1. Encourage empathy for people with eating disorders
2. Promote hope for healing from an eating disorder
3. Encourage dialog about ways to aid in healing from an eating disorder
As our team was small, my roles in this project changed as the project progressed. My primary job was as a UX Designer, but I also contributed as a UX Researcher, and Visual Designer. I worked with 2 Developers, another UX Designer, a Level Designer, an Environment Artist, a Managing Director, and 2 clients.
When we met Becka Watkins for the first time we realized that she had a powerful idea, and that her art was vibrant and descriptive. We brainstormed with her, and came up with the initial concept for It’s Not Me. This was a fun and challenging project, because it needed to go through several evolutions to become the project it is today, as Becka had never experienced VR before embarking on the project.
3D Exploratory ‘Sketches’ from the First Iteration
Our first step was in-depth research into what had already been done in the field of VR Eating Disorder therapy, and assistive experiences. This confirmed our plan of creating an art experience that gave hope and encouragement to people with eating disorders, and those close to them.

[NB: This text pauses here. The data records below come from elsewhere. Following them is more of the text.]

(** ** Collapsing white space *)

(** A greedy run of one class takes the longest prefix in the class. *)
Lemma exec_spaces {R} p (f : list ascii → R) s prev :
  exec (Star (Chr p)) prev s (λ _ s', Some (f s'))
  = Some (f (strip_start p s)).
Proof.
  cbn [exec]. remember (length s) as n eqn:Hn.
  assert (Hle : (length s ≤ n)%nat) by lia. clear Hn.
  revert s prev Hle. induction n as [|n IH]; intros s prev Hle.
  - destruct s; [done|]. simpl in Hle. lia.
  - destruct s as [|c s]; [done|]. simpl in Hle.
    cbn [strip_start]. destruct (p c) eqn:Hc; [|done].
    assert ((length s <? length (c :: s))%nat = true) as ->
      by (apply Nat.ltb_lt; simpl; lia).
    by rewrite (IH s (Some c)) by lia.
Qed.

Lemma match_at_spaces p prev s :
  match_at (Plus (Chr p)) prev s =
  match s with
  | [] => None
  | c :: s' =>
      if p c then Some (S (length s' - length (strip_start p s'))) else None
  end.
Proof.
  unfold match_at, Plus. destruct s as [|c s]; [done|].
  change (exec (Seq (Chr p) (Star (Chr p))) prev (c :: s) ?k)
    with (if p c then exec (Star (Chr p)) (Some c) s k else None).
  destruct (p c); [|done].
  rewrite (exec_spaces p (λ s', (length (c :: s) - length s')%nat)).
  f_equal. destruct (strip_start_suffix p s) as [pre Hpre].
  apply (f_equal length) in Hpre. rewrite length_app in Hpre.
  simpl. lia.
Qed.

Lemma replace_from_spaces_nil p rep skip prev :
  replace_from (Plus (Chr p)) rep skip prev [] = [].
Proof. cbn [replace_from]. rewrite match_at_spaces. by destruct skip. Qed.

(** The scan for a run of spaces does not look at the character before,
    and skipping [skip] characters is dropping them. *)
Lemma replace_from_spaces_skip p rep : ∀ s skip prev,
  replace_from (Plus (Chr p)) rep skip prev s
  = replace_from (Plus (Chr p)) rep 0 None (drop skip s).
Proof.
  induction s as [|c s IH]; intros skip prev.
  - rewrite drop_nil. by rewrite !replace_from_spaces_nil.
  - destruct skip as [|n].
    + cbn [replace_from drop]. rewrite !match_at_spaces.
      destruct (p c); by rewrite ?(IH _ (Some c)), ?(IH 0 None).
    + cbn [replace_from drop]. apply IH.
Qed.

Along with a Level Designer, another UX Designer, and a Visual Artist, I began by creating storyboard slides, flow charts, prototype scenes, and 3D assets to show the story arc of the game. We worked side-by-side with the dev team as they created interactions to test within the game environment, as this kind of a project is pretty new and doesn’t have much of a precedent outside of purely therapeutic games used only in clinics and research facilities. It took a few cycles of creating and meeting with Becka, but eventually we had a game flow that worked beautifully. Once that happened we brainstormed the name “It’s Not Me” with Becka, and I created a logo for the game featuring a modified piece of her art.
The Evolution of a Logo
After the beta version of the game was complete, I was tasked with running the Research Team. I wrote a user testing plan, which used moderated user testing, logic and navigation testing, interviews, and surveys to test the game for strengths and failures. The small test we ran showed a high degree of empathy being reported among players, for people with eating disorders, which is exactly what we hoped for. Because of testing we were also able to find and fix some VR nausea, a lot of minor bugs, and chose to add more environment art to make the spaces within the game more realistic. Qualtrics and Google Sheets were used for data analysis.
Testing Result Highlights
In your words tell us about your experience in [the Doctor's Office Room]. Was there anything that stood out to you?
"This room demonstrated very well the intense strengthening of the eating disorder voice
as one begins to see the damage it is doing as well as when one is considering rehabilitation. The voice gains power, the gaslighting gets more intense. The fear of "Who will I be if do not have this?" increases and the doubt that one can survive without it peaks until the person realizes the one fueling the voice is her/him and that life without it can exist. But it is terrifying to walk in the world without this backdrop/fail safe. The eating disorder has always been there, an adaptation that needs more and more, just like a chemical, in order to be more effective. The starkness of the clinical room was jarring and very effective."
How would you describe the "It's Not Me," experience to someone who has not experienced it yet?
"One of the best portrayals of mental/eating disorders in an interactive space, maybe even
It's Not Me has shipped, and is starting field testing (by licensed therapists and psychologists). When field testing is completed, it will be taken on the road by Becka Watkins, the artist, as well as used by people with eating disorders, art enthusiasts, and anyone impacted by food disorders. Once field testing has finished I will update this page with download links.